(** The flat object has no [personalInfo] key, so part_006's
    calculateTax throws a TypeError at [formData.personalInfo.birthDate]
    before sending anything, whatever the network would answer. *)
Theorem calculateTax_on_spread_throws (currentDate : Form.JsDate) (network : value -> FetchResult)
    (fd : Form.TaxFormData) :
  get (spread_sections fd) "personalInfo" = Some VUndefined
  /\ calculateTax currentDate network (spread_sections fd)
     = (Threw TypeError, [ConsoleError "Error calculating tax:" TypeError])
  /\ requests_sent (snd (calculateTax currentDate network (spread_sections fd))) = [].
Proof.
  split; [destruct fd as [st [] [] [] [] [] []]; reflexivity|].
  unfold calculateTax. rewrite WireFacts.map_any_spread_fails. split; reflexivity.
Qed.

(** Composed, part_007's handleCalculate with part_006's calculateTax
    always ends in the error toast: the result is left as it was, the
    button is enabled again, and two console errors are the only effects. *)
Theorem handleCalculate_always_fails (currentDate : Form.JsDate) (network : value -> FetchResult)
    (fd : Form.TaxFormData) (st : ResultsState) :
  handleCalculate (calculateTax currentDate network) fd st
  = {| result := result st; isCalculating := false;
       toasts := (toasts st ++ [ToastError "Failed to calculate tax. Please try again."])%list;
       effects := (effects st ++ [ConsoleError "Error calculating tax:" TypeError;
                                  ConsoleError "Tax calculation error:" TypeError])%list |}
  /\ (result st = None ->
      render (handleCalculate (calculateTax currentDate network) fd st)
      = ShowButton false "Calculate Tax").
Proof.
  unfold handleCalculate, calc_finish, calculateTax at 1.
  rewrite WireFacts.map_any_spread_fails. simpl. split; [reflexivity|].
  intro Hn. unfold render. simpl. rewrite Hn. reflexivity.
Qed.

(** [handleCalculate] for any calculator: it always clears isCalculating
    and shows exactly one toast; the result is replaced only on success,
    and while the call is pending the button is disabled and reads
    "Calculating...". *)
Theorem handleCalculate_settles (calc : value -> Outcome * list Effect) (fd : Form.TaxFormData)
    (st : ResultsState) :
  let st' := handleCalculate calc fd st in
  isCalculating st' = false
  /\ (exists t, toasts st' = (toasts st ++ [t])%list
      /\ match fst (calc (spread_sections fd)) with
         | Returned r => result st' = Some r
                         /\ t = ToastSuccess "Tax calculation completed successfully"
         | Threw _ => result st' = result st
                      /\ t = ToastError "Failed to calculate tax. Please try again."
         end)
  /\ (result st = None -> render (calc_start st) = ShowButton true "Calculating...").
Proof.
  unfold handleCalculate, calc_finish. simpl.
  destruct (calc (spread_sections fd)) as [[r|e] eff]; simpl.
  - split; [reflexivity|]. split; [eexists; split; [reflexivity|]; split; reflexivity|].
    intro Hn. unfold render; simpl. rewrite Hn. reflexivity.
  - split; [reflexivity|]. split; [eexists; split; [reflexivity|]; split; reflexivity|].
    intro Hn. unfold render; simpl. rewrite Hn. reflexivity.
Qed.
☆ ☆ ☆ ☆
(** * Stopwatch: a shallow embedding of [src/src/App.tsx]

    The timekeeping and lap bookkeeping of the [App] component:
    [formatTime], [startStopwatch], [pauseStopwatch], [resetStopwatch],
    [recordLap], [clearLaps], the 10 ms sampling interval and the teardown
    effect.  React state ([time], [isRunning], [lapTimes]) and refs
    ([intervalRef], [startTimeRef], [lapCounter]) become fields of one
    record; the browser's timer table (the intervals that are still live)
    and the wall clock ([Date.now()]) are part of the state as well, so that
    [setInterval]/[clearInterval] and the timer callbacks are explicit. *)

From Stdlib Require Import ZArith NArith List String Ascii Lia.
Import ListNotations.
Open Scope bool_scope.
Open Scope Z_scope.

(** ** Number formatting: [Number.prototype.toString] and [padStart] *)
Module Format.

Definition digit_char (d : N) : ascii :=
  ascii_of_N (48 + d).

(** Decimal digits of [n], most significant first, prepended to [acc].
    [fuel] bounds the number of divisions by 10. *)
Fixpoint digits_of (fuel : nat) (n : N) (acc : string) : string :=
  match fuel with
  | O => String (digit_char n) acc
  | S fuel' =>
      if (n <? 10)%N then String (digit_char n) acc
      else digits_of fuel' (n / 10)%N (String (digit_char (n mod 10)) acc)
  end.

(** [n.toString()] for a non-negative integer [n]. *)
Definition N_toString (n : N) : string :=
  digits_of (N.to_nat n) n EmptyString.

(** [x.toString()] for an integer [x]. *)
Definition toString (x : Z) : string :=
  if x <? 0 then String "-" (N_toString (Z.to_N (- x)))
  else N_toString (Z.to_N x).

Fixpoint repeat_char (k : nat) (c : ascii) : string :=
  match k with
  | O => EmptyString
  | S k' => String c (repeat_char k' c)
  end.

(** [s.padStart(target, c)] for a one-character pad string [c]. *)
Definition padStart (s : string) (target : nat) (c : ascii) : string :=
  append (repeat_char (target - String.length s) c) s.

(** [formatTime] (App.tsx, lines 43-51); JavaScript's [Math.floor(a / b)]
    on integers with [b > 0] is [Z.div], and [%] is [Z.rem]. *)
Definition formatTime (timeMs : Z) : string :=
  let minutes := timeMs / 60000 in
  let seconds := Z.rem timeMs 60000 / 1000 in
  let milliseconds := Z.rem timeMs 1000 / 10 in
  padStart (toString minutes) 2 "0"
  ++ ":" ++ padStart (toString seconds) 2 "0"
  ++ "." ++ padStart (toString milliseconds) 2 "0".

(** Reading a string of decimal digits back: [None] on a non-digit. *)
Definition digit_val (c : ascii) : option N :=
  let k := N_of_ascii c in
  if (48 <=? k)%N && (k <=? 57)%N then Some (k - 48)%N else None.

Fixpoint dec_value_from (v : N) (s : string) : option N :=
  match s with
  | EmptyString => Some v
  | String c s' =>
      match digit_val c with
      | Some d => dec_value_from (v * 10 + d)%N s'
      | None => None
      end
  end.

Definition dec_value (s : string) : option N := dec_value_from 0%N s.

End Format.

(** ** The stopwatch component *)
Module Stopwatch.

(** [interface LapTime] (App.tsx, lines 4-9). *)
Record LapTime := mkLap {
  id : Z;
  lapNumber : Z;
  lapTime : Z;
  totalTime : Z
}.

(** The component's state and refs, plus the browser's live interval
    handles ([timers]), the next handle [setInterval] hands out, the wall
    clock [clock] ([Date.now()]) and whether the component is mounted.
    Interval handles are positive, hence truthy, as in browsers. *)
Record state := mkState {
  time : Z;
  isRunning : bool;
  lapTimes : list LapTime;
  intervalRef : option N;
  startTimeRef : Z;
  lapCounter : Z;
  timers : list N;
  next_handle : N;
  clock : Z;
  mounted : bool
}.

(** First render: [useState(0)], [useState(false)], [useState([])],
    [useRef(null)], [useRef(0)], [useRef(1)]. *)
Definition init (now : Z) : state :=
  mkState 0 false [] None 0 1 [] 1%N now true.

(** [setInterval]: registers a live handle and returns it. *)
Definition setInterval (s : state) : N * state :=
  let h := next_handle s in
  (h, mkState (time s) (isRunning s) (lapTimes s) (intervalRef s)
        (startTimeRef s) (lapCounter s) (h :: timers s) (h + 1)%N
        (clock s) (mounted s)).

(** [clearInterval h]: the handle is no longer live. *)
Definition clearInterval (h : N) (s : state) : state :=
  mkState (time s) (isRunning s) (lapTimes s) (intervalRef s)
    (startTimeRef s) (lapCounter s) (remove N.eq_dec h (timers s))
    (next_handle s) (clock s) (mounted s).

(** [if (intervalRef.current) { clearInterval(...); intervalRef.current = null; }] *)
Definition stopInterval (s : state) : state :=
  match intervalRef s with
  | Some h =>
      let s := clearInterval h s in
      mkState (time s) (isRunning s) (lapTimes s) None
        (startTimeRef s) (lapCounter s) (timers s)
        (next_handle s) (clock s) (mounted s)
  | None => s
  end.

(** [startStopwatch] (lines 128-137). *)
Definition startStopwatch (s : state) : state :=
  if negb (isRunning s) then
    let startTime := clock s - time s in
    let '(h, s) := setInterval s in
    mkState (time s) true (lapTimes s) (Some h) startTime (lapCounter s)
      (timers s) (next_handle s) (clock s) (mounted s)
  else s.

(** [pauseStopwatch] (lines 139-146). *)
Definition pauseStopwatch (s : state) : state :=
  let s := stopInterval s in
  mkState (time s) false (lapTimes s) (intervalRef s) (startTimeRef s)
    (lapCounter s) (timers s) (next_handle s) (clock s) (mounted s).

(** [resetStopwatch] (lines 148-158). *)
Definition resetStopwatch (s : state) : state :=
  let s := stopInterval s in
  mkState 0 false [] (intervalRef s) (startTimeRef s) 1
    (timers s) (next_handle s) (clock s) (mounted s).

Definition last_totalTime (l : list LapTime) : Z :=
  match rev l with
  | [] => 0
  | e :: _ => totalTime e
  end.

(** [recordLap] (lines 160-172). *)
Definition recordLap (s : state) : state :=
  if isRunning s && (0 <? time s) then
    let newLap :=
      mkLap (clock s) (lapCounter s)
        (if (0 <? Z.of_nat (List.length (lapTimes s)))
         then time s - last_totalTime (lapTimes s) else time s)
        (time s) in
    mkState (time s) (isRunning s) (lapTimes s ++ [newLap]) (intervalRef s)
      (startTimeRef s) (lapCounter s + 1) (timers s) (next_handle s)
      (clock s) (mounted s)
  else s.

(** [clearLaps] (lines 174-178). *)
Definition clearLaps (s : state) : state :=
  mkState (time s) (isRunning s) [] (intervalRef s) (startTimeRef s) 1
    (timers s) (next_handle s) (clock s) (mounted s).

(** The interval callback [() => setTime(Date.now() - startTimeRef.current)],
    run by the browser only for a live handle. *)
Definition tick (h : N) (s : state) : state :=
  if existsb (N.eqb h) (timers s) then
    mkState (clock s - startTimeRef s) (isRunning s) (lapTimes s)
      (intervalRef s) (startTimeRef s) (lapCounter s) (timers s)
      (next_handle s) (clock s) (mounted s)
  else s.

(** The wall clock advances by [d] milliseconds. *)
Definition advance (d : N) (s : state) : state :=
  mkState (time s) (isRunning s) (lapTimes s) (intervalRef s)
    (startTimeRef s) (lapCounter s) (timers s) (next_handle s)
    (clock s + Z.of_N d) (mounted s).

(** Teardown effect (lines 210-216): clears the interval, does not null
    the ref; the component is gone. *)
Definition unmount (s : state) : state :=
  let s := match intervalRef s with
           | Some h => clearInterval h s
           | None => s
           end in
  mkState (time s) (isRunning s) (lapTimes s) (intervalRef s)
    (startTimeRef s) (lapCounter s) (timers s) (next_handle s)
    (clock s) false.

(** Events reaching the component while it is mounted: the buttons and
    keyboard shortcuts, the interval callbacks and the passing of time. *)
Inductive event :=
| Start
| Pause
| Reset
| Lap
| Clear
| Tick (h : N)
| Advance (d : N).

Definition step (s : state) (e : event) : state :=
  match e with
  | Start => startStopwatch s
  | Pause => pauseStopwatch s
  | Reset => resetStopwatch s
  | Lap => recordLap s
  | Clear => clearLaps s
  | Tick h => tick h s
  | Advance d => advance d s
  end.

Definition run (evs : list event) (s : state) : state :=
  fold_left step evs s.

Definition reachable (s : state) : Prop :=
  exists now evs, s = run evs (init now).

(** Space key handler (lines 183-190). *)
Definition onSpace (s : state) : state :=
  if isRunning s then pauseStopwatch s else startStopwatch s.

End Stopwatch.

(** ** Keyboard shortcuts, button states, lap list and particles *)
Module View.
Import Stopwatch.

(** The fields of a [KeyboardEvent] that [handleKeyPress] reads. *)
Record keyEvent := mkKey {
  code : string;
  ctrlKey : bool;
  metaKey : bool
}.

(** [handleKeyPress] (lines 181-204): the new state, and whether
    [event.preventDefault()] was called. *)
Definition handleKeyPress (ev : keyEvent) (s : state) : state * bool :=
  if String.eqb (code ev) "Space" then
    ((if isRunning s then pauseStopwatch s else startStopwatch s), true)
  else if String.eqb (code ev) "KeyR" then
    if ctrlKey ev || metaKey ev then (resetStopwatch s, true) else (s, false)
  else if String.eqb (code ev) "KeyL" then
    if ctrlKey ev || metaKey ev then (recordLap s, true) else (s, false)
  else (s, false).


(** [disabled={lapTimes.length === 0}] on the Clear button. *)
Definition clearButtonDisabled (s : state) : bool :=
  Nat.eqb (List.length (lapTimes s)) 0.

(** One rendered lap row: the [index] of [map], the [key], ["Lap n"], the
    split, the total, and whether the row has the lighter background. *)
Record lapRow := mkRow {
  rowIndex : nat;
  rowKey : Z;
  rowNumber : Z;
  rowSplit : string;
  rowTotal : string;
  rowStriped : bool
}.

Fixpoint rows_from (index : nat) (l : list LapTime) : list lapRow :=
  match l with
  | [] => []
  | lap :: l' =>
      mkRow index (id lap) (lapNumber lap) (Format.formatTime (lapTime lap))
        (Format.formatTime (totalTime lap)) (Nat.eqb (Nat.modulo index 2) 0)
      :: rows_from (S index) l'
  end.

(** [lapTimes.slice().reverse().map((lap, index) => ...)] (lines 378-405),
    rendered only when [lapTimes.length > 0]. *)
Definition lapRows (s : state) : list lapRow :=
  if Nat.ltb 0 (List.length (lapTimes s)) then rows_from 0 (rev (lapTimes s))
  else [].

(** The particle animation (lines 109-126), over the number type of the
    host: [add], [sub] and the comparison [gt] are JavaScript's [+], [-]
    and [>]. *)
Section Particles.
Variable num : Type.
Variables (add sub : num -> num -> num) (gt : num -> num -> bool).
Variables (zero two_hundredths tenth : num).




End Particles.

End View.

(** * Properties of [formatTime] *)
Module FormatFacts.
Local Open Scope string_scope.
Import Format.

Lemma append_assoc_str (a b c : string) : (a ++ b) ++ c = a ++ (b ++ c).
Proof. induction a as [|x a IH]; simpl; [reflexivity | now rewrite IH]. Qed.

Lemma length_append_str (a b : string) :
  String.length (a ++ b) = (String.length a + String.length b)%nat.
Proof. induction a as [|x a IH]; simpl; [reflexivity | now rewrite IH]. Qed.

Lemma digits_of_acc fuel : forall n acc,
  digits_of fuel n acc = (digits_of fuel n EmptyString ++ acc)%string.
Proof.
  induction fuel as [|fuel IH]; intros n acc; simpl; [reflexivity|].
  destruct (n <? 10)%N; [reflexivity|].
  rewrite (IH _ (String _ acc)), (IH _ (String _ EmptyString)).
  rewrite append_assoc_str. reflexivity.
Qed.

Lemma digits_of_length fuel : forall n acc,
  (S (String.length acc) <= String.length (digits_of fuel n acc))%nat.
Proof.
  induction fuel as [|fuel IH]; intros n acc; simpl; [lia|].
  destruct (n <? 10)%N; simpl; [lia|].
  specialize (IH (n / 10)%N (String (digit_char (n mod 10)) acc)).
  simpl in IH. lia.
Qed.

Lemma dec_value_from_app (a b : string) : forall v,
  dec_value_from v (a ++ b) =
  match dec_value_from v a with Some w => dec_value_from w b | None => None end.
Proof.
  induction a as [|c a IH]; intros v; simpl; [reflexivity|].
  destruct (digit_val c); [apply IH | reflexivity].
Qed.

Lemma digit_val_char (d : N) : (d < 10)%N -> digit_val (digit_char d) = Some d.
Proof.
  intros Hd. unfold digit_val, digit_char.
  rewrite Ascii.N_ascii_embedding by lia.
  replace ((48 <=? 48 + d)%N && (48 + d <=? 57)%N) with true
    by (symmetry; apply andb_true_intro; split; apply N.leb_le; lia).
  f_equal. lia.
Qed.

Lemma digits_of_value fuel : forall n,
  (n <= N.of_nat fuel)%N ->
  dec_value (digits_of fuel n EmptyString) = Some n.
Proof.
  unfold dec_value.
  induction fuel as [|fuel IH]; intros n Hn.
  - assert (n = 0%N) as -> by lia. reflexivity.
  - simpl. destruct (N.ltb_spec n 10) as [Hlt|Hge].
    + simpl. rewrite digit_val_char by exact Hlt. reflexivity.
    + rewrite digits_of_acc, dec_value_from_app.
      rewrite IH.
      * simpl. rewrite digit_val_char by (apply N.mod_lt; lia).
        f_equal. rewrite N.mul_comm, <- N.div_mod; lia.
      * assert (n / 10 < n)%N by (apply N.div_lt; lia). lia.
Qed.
☆ ☆ ☆ ☆
• [Prompt]: Find each line in the records above that contains "isCalculating", and copy it.

• [Solution to the problem]:
  = {| result := result st; isCalculating := false;
(** [handleCalculate] for any calculator: it always clears isCalculating
  isCalculating st' = false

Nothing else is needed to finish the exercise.